[Saved data entries]
Lemma open_home_ok random plan D p h st : bytes_disk D → home_ok D p h st → new_id id random st → home_seen h →
  wp (open_home id random plan) (h, st) (λ r t, match r with
    | Ok s => or_absorbed (open_post t.1 t.2 (Ok s)) D p st
    | Err _ => or_absorbed (λ D p, home_ok D p t.1 t.2) D p st end).
Proof using All.
  intros HD Hok Hnew Hseen. rewrite /open_home. wp_step. apply wp_on_home. eapply wp_mono; [apply wp_and; [by apply finish_home_ok|apply finish_sub]|].
  intros [[]|e] h1 [H1 Hsub]; [|done]. destruct H1 as [Ho Hu].
  assert (home_seen h1) as Hs1 by (intros f Hf; destruct (Hsub eq_refl) as [E|E]; [apply Hseen; congruence|congruence]).
  destruct Ho as [Ho|[Hdr Ho]].
  - eapply wp_mono; [by apply (open_rest random plan D p h1 st)|]. intros [s|e] [h2 st2]; by left.
  - eapply wp_mono; [apply (open_rest random plan (absorbed D p) origin h1 st); try done; by eapply absorbed_bytes|].
    intros [s|e] [h2 st2]; by right.
Qed.

(** ** Synchronization of a disk that was just opened *)
Section sync.
Variables (jid : string) (D : Disk) (p : Spec).
Hypotheses (Hjid : hex64 jid) (HD : bytes_disk D) (Hbehind : behind p) (Htail : tail p = []).

Abbreviation matches := (matches id jid sz D).

(** The machine while and after it synchronizes. *)
Record synced (q : Spec) : Prop := {
  sy_durable : durable q = durable p;
  sy_tail : tail q = [];
  sy_doubt : doubt q = [];
  sy_mode : mode q ≠ Down;
  sy_remote : remote q = remote p ∨ remote q = durable p;
  sy_target : target q `prefix_of` durable p;
}.

Lemma synced_retired q q' : synced q → retired q q' → synced q'.
Proof using. intros Hq [->|[_ ->]]; [done|]. by destruct Hq. Qed.

Lemma written_synced q : synced q → written q = durable p.
Proof using. intros []. by rewrite /written sy_durable0 sy_tail0 app_nil_r. Qed.

Lemma matches_idle q s f st j : matches q (mkSys (Some s) f st j) → matches q (mkSys (Some s) f st Idle).
Proof using. by intros (w & H & X & Hl & Hlk & Hu & _); exists w, H, X. Qed.

Lemma wp_calls {St A} (m : M Error St A) (x : St) (Q : Result Error A → St → Prop) : (∀ r y, m x = (r, y) → Q r y) → wp m x Q.
Proof using. intros H. rewrite /wp. destruct (m x) as [r y] eqn:E. by apply H. Qed.

Definition is_synced (t : State V * Fs * S) (P : Spec → Prop) : Prop :=
  ∃ q, synced q ∧ P q ∧ matches q (mkSys (Some t.1.1) t.1.2 t.2 Idle).

Lemma rep_prepare_sim s f st q : synced q → matches q (mkSys (Some s) f st Idle) →
  wp (rep_prepare id) (s, f, st) (λ r t, match r with
    | Ok (Some (v, m, mark)) => ∃ q', synced q' ∧ target q' = durable p ∧ matches q' (mkSys (Some t.1.1) t.1.2 t.2 (Snapped v m mark))
    | Ok None => is_synced t (λ q', remote q' = durable p)
    | Err _ => is_synced t (λ _, True) end).
Proof using All.
  intros Hq Hm. rewrite /rep_prepare. wp_step. apply wp_calls. intros r [[s1 f1] st1] E.
  eapply (sim_sync id jid sz D Hsz Halign HD Hjid) in E as (q1 & Ha & Hm1); [|exact Hm].
  destruct r as [[]|e]; [| |inversion Ha; subst; by exists q1].
  2: { inversion Ha; subst. wp_step. exists q1. split; [done|]. split; [|by eapply matches_idle]. by rewrite -(written_synced q1). }
  assert (q1 = q) as -> by by inversion Ha. wp_step. apply wp_zoom, wp_calls. cbn [fst snd]. intros r st2 E2.
  eapply (sim_remote id jid sz D Hsz Halign HD Hjid) in E2; [|exact Hm1].
  destruct r as [v|e]; [|exists q; split; [done|split; [done|by eapply matches_idle]]].
  wp_step. apply wp_calls. intros r [[s3 f3] st3] E3. eapply (sim_snapshot id jid sz D Hsz Halign HD Hjid) in E3 as (q3 & Ha3 & Hm3); [|exact E2].
  assert (∀ tg, tg `prefix_of` durable p → synced (set_target tg (synced_spec q))) as Hset.
  { intros tg Htg. pose proof (written_synced q Hq) as Hw. destruct Hq. split; cbn; try done. }
  destruct r as [[[m mark]|]|e]; cbn [res] in Ha3.
  - rewrite bool_decide_true in Ha3; [by eexists|]. inversion Ha3; subst. wp_step. exists (set_target (written q) (synced_spec q)). split; [apply Hset; by rewrite (written_synced q)|].
    split; [|exact Hm3]. cbn. by apply written_synced.
  - rewrite bool_decide_false in Ha3; [by intros [? ?]|]. inversion Ha3; subst. wp_step. exists (synced_spec q). split; [|split; [|by eapply matches_idle]].
    + pose proof (written_synced q Hq) as Hw. destruct Hq. by split.
    + cbn [remote synced_spec]. by rewrite -(written_synced q).
  - inversion Ha3; subst. exists q3. split; [by eapply synced_retired|]. split; [done|by eapply matches_idle].
Qed.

▶ What the exercise asks
Exact duplication is required for the lines above, from the line that contains "assert (home_seen h1)" to the line that contains "- eapply wp_mono; [by", inclusive; omit all others.

▶ Worked solution
  assert (home_seen h1) as Hs1 by (intros f Hf; destruct (Hsub eq_refl) as [E|E]; [apply Hseen; congruence|congruence]).
  destruct Ho as [Ho|[Hdr Ho]].
  - eapply wp_mono; [by apply (open_rest random plan D p h1 st)|]. intros [s|e] [h2 st2]; by left.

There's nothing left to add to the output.